As he was turning his tired frame to his waiting tent and bedroll, Tomas stopped on the way there to speak to me.
“I just want to thank you again for having us. This has been an absolutely wonderful visit. The country is absolutely amazing, and what you do here with the cattle is incredible.”
“Well, thank you for taking the time to join us. We have learned a lot as well by seeing the range through your eyes.”
He smiled. “You know, this trip has a series of firsts for me. I’ve never before been on a horse, I’ve never camped out, and I can’t remember when I have been unreachable by anyone. In fact, if I was to try and conceptualize a life completely opposite from mine, I realized I would not have to.”

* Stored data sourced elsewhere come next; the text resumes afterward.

(** C2: transmit-side stream integrity.  From a connection about to send its first byte, whatever the application writes
    (less than 2^31 bytes in all), whenever the engine's tick runs and whichever of its timers are due, and
    whatever windows the peer announces with acknowledgments of whole segments (new or repeated, without data): the engine returns
    normally, and every frame of every tick either has no payload (ACKs, keepalive
    probes), or carries exactly the bytes of the application's stream [x] at the position its sequence number
    names, first transmissions and retransmissions alike, or is the zero-window probe, which
    is sent only by a tick whose persist timer is due and whose retransmission timer is not, and
    carries one zero byte at [snd_nxt] in place of the stream's next one.  The application does not
    shut down, the window scales are below 32, and acknowledgments inside a segment and the states after a FIN are excluded: see
    [partial_ack_breaks_retransmission] and [close_wait_resends_acked_data]. *)
Theorem sender_stream_integrity c evs :
  tx_start c -> written_bytes evs < 2 ^ 31 ->
  exists c' x log, tx_run c evs [] [] = Done (c', x, log) /\
    Forall (fun '(c0, ev, out) => Forall (segment_ok x c0 ev) out) log.
Proof.
  intros Hs Hb. pose proof (tx_start_inv c Hs) as H.
  destruct (tx_run_spec evs c [] 0 0 [] H) as (c' & x & log & E & _ & Hall); [apply Hs..| | |].
  - done.
  - constructor.
  - by exists c', x, log.
Qed.

(** C35: a transmit tick empties the application's ring, keeps every segment
    within the segment size, and never lets the data in flight exceed the smaller
    of congestion and peer window (beyond what already was in flight). *)
Theorem transmit_respects_windows c x a s now :
  tx_inv c x a s -> fin_pending (c_tcb c) = false ->
  exists c' out, tick_transmit c now = Done (c', out) /\
    Forall (fun p => zlen (p_payload p) <= Z.max 0 (effective_mss (c_tcb c))) out /\
    flight_size (c_tcb c') <=
      Z.max (flight_size (c_tcb c)) (Z.min (Congestion.cwnd (congestion (c_tcb c))) (snd_wnd (c_tcb c))) /\
    SpscByteRing.contents (tx_ring (c_handle c')) = [].
Proof.
  intros H Hf. destruct (tick_transmit_spec c x a s now H Hf)
    as (c' & out & s' & E & H' & _ & Hl & Ho & Hc & _).
  exists c', out. split_and!; try done.
  - eapply Forall_impl; [exact Ho|]. by intros p [].
  - rewrite (flight_size_pos _ _ _ _ H), (flight_size_pos _ _ _ _ H'). exact Hl.
Qed.

(** C37: the retransmission timer with data outstanding.  When the limit of retries is reached the timeout closes the
    connection: the TCB is given up, the handle is [Closed] with end of file and
    [TimedOut] latched (unless an error already is), everybody is woken, and nothing is
    sent.  Below the limit it resends exactly the oldest unacknowledged segment, starting at [snd_una],
    counts one more retry and arms the timer again. *)
Theorem rto_retransmits_or_aborts c x a s now e q :
  tx_inv c x a s -> retransmit_queue (c_tcb c) = e :: q ->
  if max_retries <=? retransmit_count (c_tcb c) then
    exists c', rto_fire c now max_retries = Done (TickAbort c' true) /\
      error (c_handle c') = error (latch_error (c_handle c) TimedOut) /\
      tcp_state (c_handle c') = Closed /\ eof (c_handle c') = true /\ NotifyAll ∈ c_wakes c'
  else
    exists c' p, rto_fire c now max_retries = Done (TickKeep c' [p]) /\
      carries x p /\ p_seq p = snd_una (c_tcb c) /\ length (p_payload p) = e_len e /\ (0 < e_len e)%nat /\
      retransmit_count (c_tcb c') = retransmit_count (c_tcb c) + 1 /\
      rto_deadline (c_tcb c') = Some (now + Congestion.rto (congestion (c_tcb c'))).
Proof.
  intros H Hq. destruct (Z.leb_spec max_retries (retransmit_count (c_tcb c))).
  - by eapply rto_gives_up.
  - destruct (rto_resends c x a s now e q H Hq) as (c' & p & E & _ & Hr); [lia|].
    exists c', p. tauto.
Qed.

End Queue.

(** A connection with a segment size of 4, at a sequence number about to wrap. *)
Definition demo_sender : conn :=
  MkConn ((tcb_new demo_key 4294967293 4 0%nat mac_zero mac_zero)
            <| t_state := Established |> <| snd_una := 4294967294 |> <| snd_nxt := 4294967294 |>
            <| snd_wnd := 1000 |> <| rcv_wnd := 65535 |>)
    (handle_new 16 16 true demo_key) [].

Lemma demo_sender_start : tx_start 4294967294 15 demo_sender.
Proof.
  split_and!; try reflexivity; try (apply (SpscByteRing.new_spec 16)); cbn; try lia.
Qed.

(** The peer closes its window after the first segment; after two seconds a zero-window probe is sent. *)
Lemma sender_stream_integrity_witness :
  exists c' x log,
    tx_run 15 demo_sender
      [TxWrite [1; 2; 3; 4; 5; 6; 7]; TxTick 10; TxAck 2 0 0 11; TxTick 20; TxWrite [8; 9];
       TxTick 2000000000; TxAck 0 1 900 2000000001; TxTick 2000000002] [] [] = Done (c', x, log) /\
    Forall (fun '(c0, ev, out) => Forall (segment_ok 4294967294 x c0 ev) out) log.
Proof.
  destruct (sender_stream_integrity 4294967294 15 demo_sender
    [TxWrite [1; 2; 3; 4; 5; 6; 7]; TxTick 10; TxAck 2 0 0 11; TxTick 20; TxWrite [8; 9];
     TxTick 2000000000; TxAck 0 1 900 2000000001; TxTick 2000000002]) as (c' & x & log & E & H);
    [exact demo_sender_start|by vm_compute|]. exists c', x, log. exact (conj E H).
Defined.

“Because you are living that life.”
It was true. I knew that his life back in the EU was a polar opposite from ours. But that didn’t prevent Tomas from finding a connection with us–as fellow humans living with horses and cattle and sharing a wild landscape. And he could take a small piece of it with him in the form of beef, and thereby share in the gift that the land presents to us in great food, that perhaps one day, he will share with others. And, when called upon, both Chef and CEO could be able to share firsthand the story, because the strongest of memories, of stories recalled, are associated with the sensations of flavor and fragrance.
Thanks for letting us share that gift of story and beef with you.